Герман вскочил на ноги. Что-то огромное, родное, будто на миг раскрылось ему во всю ширь и, бесцветно полыхнув, исчезло. В этот миг Герман успел увидеть свою жизнь совсем иначе, совсем по-другому. И после, уже не умея вспомнить понятое и увиденное, он теперь лишь ощущал каждым участком тела правильность, нужность, даже обязательность всего происходившего в его жизни. Тело больше не выдерживало, не удерживало в себе все это.
— Айда, мужики, поплаваем! Вода — теплая. Классная вода! Ну?
— Чего это он, Степаныч? — Щуплый спрашивал так, словно нависший над ними машущий руками человек был иностранец или глухой. Или призрак.

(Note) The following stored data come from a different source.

Lemma wpp_release_expired `{!AbsfsLaws} P expired h :
  srv_ok (hs_srv h) → Forall (λ p, is_Some (s_deref (srv_sessions (hs_srv h)) p)) expired →
  wpp P (for_each (λ p,
      session ← the_session p;
      shares ← gets (λ h, w_order (hs_w h) (map_to_list (srv_shares (hs_srv h))).*2);
      for_each (release_by_session (s_ID session)) shares) expired)
    (λ _ h', closes (λ sp o, listed (hs_srv h) sp ∧
       ∃ p s, p ∈ expired ∧ s_deref (srv_sessions (hs_srv h)) p = Some s ∧ of_SessionID o = s_ID s) h h') h.
Proof.
  revert h; induction expired as [|p expired IH]; intros h Hok Hall; cbn [for_each].
  { apply wpp_ret, closes_nothing; [done|]. intros sp o (_ & p & s & ?%not_elem_of_nil & _). done. }
  apply Forall_cons in Hall as [[s Hs] Hall]. apply wpp_bind, wpp_bind.
  eapply wpp_the_session; [exact Hs|]. apply wpp_bind, wpp_gets.
  set (shares := w_order (hs_w h) (map_to_list (srv_shares (hs_srv h))).*2).
  assert (∀ sp, sp ∈ shares ↔ listed (hs_srv h) sp) as Hshares.
  { intros sp. unfold shares, listed. rewrite w_order_perm, list_elem_of_fmap. split.
    - intros ([name sp'] & -> & Hx). apply elem_of_map_to_list in Hx. eauto.
    - intros [name Hx]. exists (name, sp). split; [done|]. by apply elem_of_map_to_list. }
  eapply wpp_mono.
  { apply wpp_release_shares; [done|]. apply Forall_forall. intros sp [name Hn]%Hshares. by eapply so_names. }
  intros [] h1 Hc1. pose proof Hc1 as (Hok1 & Hf1 & _).
  assert (srv_sessions (hs_srv h1) = srv_sessions (hs_srv h)) as Hm by apply Hf1.
  eapply wpp_mono; [apply IH; [done|by rewrite Hm]|]. intros [] h2 Hc2.
  eapply closes_trans; [exact Hc1|exact Hc2|]. intros sp o. unfold listed in *.
  rewrite Hm, (fr_names _ _ Hf1), Hshares. split.
  - intros (Hl & p' & s' & [->|Hp']%elem_of_cons & Hs' & Ho); [left|right]; [|by eauto 10].
    split; [done|]. rewrite Hs in Hs'. by injection Hs' as ->.
  - intros [[Hl Ho]|(Hl & p' & s' & Hp' & ?)]; (split; [done|]).
    + exists p, s. split; [by left|done].
    + exists p', s'. split; [by right|done].
Qed.

(** The sessions that are idle for too long at [now]. *)
Definition expired_at (now : Z) (m : SessionManager) (p : ptr) (s : Session) : Prop :=
  ∃ id, sm_sessions m !! id = Some p ∧ s_deref m p = Some s ∧ s_LastActivity s < now - sm_idleLimit m.

Lemma wpp_cleanup_tick `{!AbsfsLaws} P h :
  srv_ok (hs_srv h) →
  wpp P cleanup_tick (λ _ h', ∃ now w h1,
    w_now (hs_w h) = (now, w)
    ∧ sm_wf (srv_sessions (hs_srv h1)) ∧ sm_heap (srv_sessions (hs_srv h1)) = sm_heap (srv_sessions (hs_srv h))
    ∧ (∀ id p s, sm_sessions (srv_sessions (hs_srv h)) !! id = Some p →
         s_deref (srv_sessions (hs_srv h)) p = Some s →
         sm_sessions (srv_sessions (hs_srv h1)) !! id
         = if s_LastActivity s <? now - sm_idleLimit (srv_sessions (hs_srv h)) then None else Some p)
    ∧ h1 = on_mgr h (srv_sessions (hs_srv h1)) w
    ∧ closes (λ sp o, listed (hs_srv h) sp ∧
        ∃ p s, expired_at now (srv_sessions (hs_srv h)) p s ∧ of_SessionID o = s_ID s) h1 h') h.
Proof.
  intros Hok. unfold cleanup_tick. apply wpp_bind, wpp_io. intros now w Hn.
  apply wpp_bind, wpp_gets, wpp_bind, wpp_gets. simpl.
  pose proof (CleanupExpired_spec (w_order w) now (srv_sessions (hs_srv h)) (so_sessions _ Hok)
    (λ l, w_order_perm _ w l)) as Hc.
  destruct (CleanupExpired (w_order w) now (srv_sessions (hs_srv h))) as [expired m'].
  destruct Hc as (Hwf & Hheap & Hs & He). apply wpp_bind, wpp_modify.
  match goal with |- wpp _ _ _ ?h1 => change h1 with (on_mgr h m' w) end.
  assert (∀ p, s_deref m' p = s_deref (srv_sessions (hs_srv h)) p) as Hd by (intros; unfold s_deref; by rewrite Hheap).
  eapply wpp_mono; [apply wpp_release_expired|].
  - apply (set_sessions_ok m' (hs_srv h)); [done|done|]. intros p ses id t. rewrite Hd. apply (so_trees _ Hok).
  - apply Forall_forall. intros p (id & s & _ & Hp & _)%He. simpl. rewrite Hd. eauto.
  - intros [] h' (Hok' & Hfr & Ho). exists now, w, (on_mgr h m' w). split_and!; try done.
    split; [done|]. split; [done|]. intros sp id o. rewrite Ho. unfold expired_at. simpl.
    assert ((∃ p s, p ∈ expired ∧ s_deref m' p = Some s ∧ of_SessionID o = s_ID s) ↔
      ∃ p s, (∃ id, sm_sessions (srv_sessions (hs_srv h)) !! id = Some p
        ∧ s_deref (srv_sessions (hs_srv h)) p = Some s
        ∧ s_LastActivity s < now - sm_idleLimit (srv_sessions (hs_srv h))) ∧ of_SessionID o = s_ID s) as Hx.
    { split; intros (p & s & Hp & Hrest).
      - apply He in Hp as (id' & s' & ? & Hs' & ?). destruct Hrest as [Hs'' ?]. rewrite Hd, Hs' in Hs''.
        injection Hs'' as ->. eauto 10.
      - destruct Hp as (id' & ? & Hs' & ?). exists p, s. rewrite He, Hd. eauto 10. }
    unfold listed. simpl. rewrite Hx. done.
Qed.

(** C22: the periodic cleanup ends idle sessions with their files: a tick
    always completes, unregisters exactly the sessions whose last activity
    lies before the idle limit, and closes, in the shares the server lists,
    exactly the files those sessions had open; all other files stay open. *)
Theorem expiry_closes_files `{!AbsfsLaws} h :
  srv_ok (hs_srv h) →
  ∃ h' now w, cleanup_tick h = Ok (tt, h') ∧ w_now (hs_w h) = (now, w) ∧ srv_ok (hs_srv h')
    ∧ (∀ id p s, sm_sessions (srv_sessions (hs_srv h)) !! id = Some p →
         s_deref (srv_sessions (hs_srv h)) p = Some s →
         sm_sessions (srv_sessions (hs_srv h')) !! id
         = if s_LastActivity s <? now - sm_idleLimit (srv_sessions (hs_srv h)) then None else Some p)
    ∧ ∀ sp id o, has_open h' sp id o ↔ has_open h sp id o
        ∧ ¬ (listed (hs_srv h) sp ∧
             ∃ p s, expired_at now (srv_sessions (hs_srv h)) p s ∧ of_SessionID o = s_ID s).
Proof.
  intros Hok. destruct (wpp_total _ _ _ (wpp_cleanup_tick False h Hok))
    as ([] & h' & E & now & w & h1 & Hn & _ & _ & Hs & -> & Hok' & Hfr & Ho).
  exists h', now, w. split_and!; [done..| |done].
  intros id p s Hp Hd. rewrite (fr_sessions _ _ Hfr). by apply Hs.
Qed.
End cleanup.

(* ------------------------------------------------------------------ *)
(** ** All runs *)

Section system.
Context `{Absfs} `{UnicodeTables} `{Crypto}.

Record Sys := mkSys {
  sys_srv : Server;
  sys_w : World;
  sys_conns : gmap nat connState;
}.

(** The state a handler of connection [c] runs in. *)
Definition serve (hd : SMB2Header) (c : connState) (y : Sys) : HS := mkHS c hd (sys_srv y) (sys_w y).

Definition back (id : nat) (h : HS) (y : Sys) : Sys :=
  mkSys (hs_srv h) (hs_w h) (<[id := hs_conn h]> (sys_conns y)).

(** What can happen: a client connects, disconnects, sends a message, or has
    a response delivered; sessions expire; the program adds or removes a
    share; the environment changes on its own. *)
Inductive sys_step : Sys → Sys → Prop :=
| sys_accept id addr y :
    sys_conns y !! id = None →
    sys_step y (mkSys (sys_srv y) (sys_w y) (<[id := new_conn addr]> (sys_conns y)))
| sys_close id y :
    sys_step y (mkSys (sys_srv y) (sys_w y) (delete id (sys_conns y)))
| sys_message id c hd stream msg rest response h' y :
    sys_conns y !! id = Some c → readMessage stream = (inl msg, rest) →
    process msg (serve hd c y) = Ok (response, h') → sys_step y (back id h' y)
| sys_sent id c hd response h' y :
    sys_conns y !! id = Some c → sent response (serve hd c y) = Ok (tt, h') → sys_step y (back id h' y)
| sys_cleanup hd c h' y :
    cleanup_tick (serve hd c y) = Ok (tt, h') → sys_step y (mkSys (hs_srv h') (hs_w h') (sys_conns y))
| sys_add_share fs options y :
    sys_step y (mkSys (AddShare fs options (sys_srv y)).2 (sys_w y) (sys_conns y))
| sys_remove_share name y :
    sys_step y (mkSys (RemoveShare name (sys_srv y)).2 (sys_w y) (sys_conns y))
| sys_environment w y : sys_step y (mkSys (sys_srv y) w (sys_conns y)).

Definition sys_inv (y : Sys) : Prop :=
  srv_inv (sys_srv y) ∧ map_Forall (λ _ c, conn_ok (sys_srv y) c) (sys_conns y).

(** A configuration that does not give a negative limit. *)
Lemma NewServer_inv guid o s :
  0 ≤ so_MaxReadSize o → NewServer guid o = Some s → srv_inv s.
Proof.
  intros Hm E. pose proof (NewServer_ok _ _ _ E) as Hok. revert E. unfold NewServer.
  destruct (if bool_decide _ then _ else _) as [g|]; [|done]. intros [= <-].
  split; [done| | | |]; simpl.
  - intros q s a. unfold s_deref; simpl. by rewrite lookup_empty.
  - intros q s. unfold s_deref; simpl. by rewrite lookup_empty.
  - apply map_Forall_empty.
  - unfold or_default. destruct (_ =? 0); [unfold MaxReadSize; lia|done].
Qed.

Lemma srv_inv_config s s' :
  srv_ok s' → srv_options s' = srv_options s → srv_sessions s' = srv_sessions s →
  srv_dirStates s' = srv_dirStates s → srv_inv s → srv_inv s'.
Proof. intros Hok Ho Hs Hd []. by split; rewrite ?Ho, ?Hs, ?Hd. Qed.

Lemma install_share_same name sh s :
  srv_options (install_share name sh s) = srv_options s ∧ srv_sessions (install_share name sh s) = srv_sessions s
  ∧ srv_dirStates (install_share name sh s) = srv_dirStates s.
Proof. done. Qed.

(** Connections survive what happens to the others. *)
Lemma conns_grow y s' :
  (∀ q, is_Some (s_deref (srv_sessions (sys_srv y)) q) → is_Some (s_deref (srv_sessions s') q)) →
  map_Forall (λ _ c, conn_ok (sys_srv y) c) (sys_conns y) → map_Forall (λ _ c, conn_ok s' c) (sys_conns y).
Proof. intros Hg Hc id c Hid p Hp. by apply Hg, (Hc id c Hid). Qed.

Lemma back_inv id h y :
  srv_inv (hs_srv h) → conn_ok (hs_srv h) (hs_conn h) →
  map_Forall (λ _ c, conn_ok (hs_srv h) c) (sys_conns y) → sys_inv (back id h y).
Proof. intros Hi Hc Hall. split; [done|]. by apply map_Forall_insert_2. Qed.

— А ну его, блин! Малохольный. У каждого своя свадьба…
Мужики неодобрительно замолчали, но Герман и не ждал ответа. Он уже бежал, не раздеваясь, бежал, как был — в одежде. Поверхность воды туго поблескивала графитовыми бликами. Войдя в прибой по пояс, Герман оттолкнулся и поплыл. Сверху, снизу, перед самыми глазами — расступалась ласково тьма. Она не имела границ, не имела смысла, не звала и не отталкивала. В ней был покой и надежное радужное бессловесное присутствие. Здесь. Распирающая мучительно сладостная тишина… Море приняло его. Сегодня.